Normally I’d just let it slide, but this was a nearly 2MB animated GIF and the site was burning through over 5GB of bandwidth per hour. Since a moderately popular post on Reddit can generate that kind of traffic for a day or two, and because the GIF had been re-posted on a few other blog sites, I decided I couldn’t sit back and eat the bandwidth.

I had a few options. I could simply remove the GIF from the site, but that would look like the site was down or couldn’t handle a decent amount of traffic. Alternatively I could redirect the image to the post itself, which was the optimal solution. That way, the visitor could view the content they were looking for but I also got to present the rest of my site and gather analytical data.

There are a number of redirect plug-ins for WordPress but none of them worked for me. It’s also nice to keep your WordPress installation as light as possible, so I went looking for the cleanest possible solution which turned out to be directly modifying the .htaccess file.

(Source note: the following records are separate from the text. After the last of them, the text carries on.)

(** * A shallow embedding of [generate.py] (gtoc-forum)

    The script turns a tree [docs/<year>/<subfolder>/index.md] into one HTML
    page.  This file embeds the parts that decide what goes on the page:
    the year collector [get_year_folders], the year index parser
    [parse_year_index], the Markdown title/body split [parse_md_file], the
    subfolder ordering and the per-year / per-section loop of [main].

    Python [str] values are modelled as their lists of Unicode code points
    ([text]); comparisons of [str] are code-point lexicographic, as in
    CPython.  The character classes [str.isspace] (also the class of the
    regular expression escape [\s]) and [str.isdigit] are written out as the
    code-point ranges of CPython 3.11 (Unicode 14.0). *)

From Stdlib Require Import ZArith List Bool Lia String Ascii.
From Stdlib Require Import Sorting.Permutation Sorting.Sorted.
Import ListNotations.
Open Scope Z_scope.

(** ** Text *)

Definition text := list Z.

(** ASCII literal of the source as a [text]. *)
Definition str (s : string) : text :=
  map (fun a => Z.of_nat (nat_of_ascii a)) (list_ascii_of_string s).

Arguments str s%_string.

Fixpoint text_eqb (a b : text) : bool :=
  match a, b with
  | [], [] => true
  | x :: a', y :: b' => (x =? y) && text_eqb a' b'
  | _, _ => false
  end.

Definition in_ranges (rs : list (Z * Z)) (c : Z) : bool :=
  existsb (fun r => (fst r <=? c) && (c <=? snd r)) rs.

(** [str.isspace] on one character; [re]'s [\s] is the same class. *)
Definition space_ranges : list (Z * Z) :=
  [(9, 13); (28, 32); (133, 133); (160, 160); (5760, 5760); (8192, 8202);
   (8232, 8233); (8239, 8239); (8287, 8287); (12288, 12288)].

Definition isspace_char (c : Z) : bool := in_ranges space_ranges c.

(** [str.isdigit] on one character: Numeric_Type Digit or Decimal. *)
Definition digit_ranges : list (Z * Z) :=
  [(48, 57); (178, 179); (185, 185); (1632, 1641); (1776, 1785); (1984, 1993);
   (2406, 2415); (2534, 2543); (2662, 2671); (2790, 2799); (2918, 2927);
   (3046, 3055); (3174, 3183); (3302, 3311); (3430, 3439); (3558, 3567);
   (3664, 3673); (3792, 3801); (3872, 3881); (4160, 4169); (4240, 4249);
   (4969, 4977); (6112, 6121); (6160, 6169); (6470, 6479); (6608, 6618);
   (6784, 6793); (6800, 6809); (6992, 7001); (7088, 7097); (7232, 7241);
   (7248, 7257); (8304, 8304); (8308, 8313); (8320, 8329); (9312, 9320);
   (9332, 9340); (9352, 9360); (9450, 9450); (9461, 9469); (9471, 9471);
   (10102, 10110); (10112, 10120); (10122, 10130); (42528, 42537);
   (43216, 43225); (43264, 43273); (43472, 43481); (43504, 43513);
   (43600, 43609); (44016, 44025); (65296, 65305); (66720, 66729);
   (68160, 68163); (68912, 68921); (69216, 69224); (69714, 69722);
   (69734, 69743); (69872, 69881); (69942, 69951); (70096, 70105);
   (70384, 70393); (70736, 70745); (70864, 70873); (71248, 71257);
   (71360, 71369); (71472, 71481); (71904, 71913); (72016, 72025);
   (72784, 72793); (73040, 73049); (73120, 73129); (92768, 92777);
   (92864, 92873); (93008, 93017); (120782, 120831); (123200, 123209);
   (123632, 123641); (125264, 125273); (127232, 127242); (130032, 130041)].

Definition isdigit_char (c : Z) : bool := in_ranges digit_ranges c.

(** [s.isdigit()]: non-empty and every character a digit. *)
Definition isdigit (s : text) : bool :=
  match s with
  | [] => false
  | _ => forallb isdigit_char s
  end.

(** [s.lstrip()], [s.rstrip()], [s.strip()] with no argument. *)
Fixpoint lstrip (s : text) : text :=
  match s with
  | c :: r => if isspace_char c then lstrip r else s
  | [] => []
  end.

Definition rstrip (s : text) : text := rev (lstrip (rev s)).

Definition strip (s : text) : text := rstrip (lstrip s).

(** [s.lstrip(chars)]. *)
Fixpoint lstrip_chars (chars s : text) : text :=
  match s with
  | c :: r => if existsb (Z.eqb c) chars then lstrip_chars chars r else s
  | [] => []
  end.

(** [s.startswith(p)]. *)
Fixpoint startswith (s p : text) {struct p} : bool :=
  match p, s with
  | [], _ => true
  | c :: p', d :: s' => (c =? d) && startswith s' p'
  | _ :: _, [] => false
  end.

(** [a < b] on [str]: code-point lexicographic order. *)
Fixpoint str_lt (a b : text) : bool :=
  match a, b with
  | [], [] => false
  | [], _ :: _ => true
  | _ :: _, [] => false
  | x :: a', y :: b' =>
      if x <? y then true else if y <? x then false else str_lt a' b'
  end.

Definition str_le (a b : text) : bool := negb (str_lt b a).

(** ** Python list operations *)

(** [x in l]. *)
Definition mem (x : text) (l : list text) : bool := existsb (text_eqb x) l.

(** [l.remove(x)]: drops the first occurrence (only called when [x in l]). *)
Fixpoint remove_first (x : text) (l : list text) : list text :=
  match l with
  | [] => []
  | y :: l' => if text_eqb x y then l' else y :: remove_first x l'
  end.

(** Non-decreasing and non-increasing lists of names. *)
Definition ascending (l : list text) : Prop :=
  Sorted (fun a b => str_le a b = true) l.

Definition descending (l : list text) : Prop :=
  Sorted (fun a b => str_le b a = true) l.

(** [sorted(l)]: the names sorted here are directory entries, pairwise
    distinct, so any sorting algorithm gives CPython's result; we use an
    insertion sort. *)
Fixpoint insert_sorted (x : text) (l : list text) : list text :=
  match l with
  | [] => [x]
  | y :: l' => if str_lt y x then y :: insert_sorted x l' else x :: l
  end.

Fixpoint py_sorted (l : list text) : list text :=
  match l with
  | [] => []
  | x :: l' => insert_sorted x (py_sorted l')
  end.

(** [sorted(l, reverse=True)] on distinct names. *)
Fixpoint insert_sorted_desc (x : text) (l : list text) : list text :=
  match l with
  | [] => [x]
  | y :: l' => if str_lt x y then y :: insert_sorted_desc x l' else x :: l
  end.

Fixpoint py_sorted_desc (l : list text) : list text :=
  match l with
  | [] => []
  | x :: l' => insert_sorted_desc x (py_sorted_desc l')
  end.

How to redirect images to posts in WordPress

  1. Create or edit the .htaccess file in the root of your WordPress installation, usually done via FTP.
  2. Add and customize the following line of code to suit your needs:
    RedirectPermanent /wp-content/uploads/image.gif http://www.website.com/path/
  3. Save the .htaccess file to the root folder on your WordPress installation and test by trying to access the image URL directly.
What you should see is an instant redirect to your post or website as defined in your RedirectPermanent code. This automatically points anyone coming in from the direct image URL to your defined path. It will break embeds on most sites that just pull your content directly into their site, but I don’t think most webmasters will mind that since the whole point of having your own site is to get people to visit it.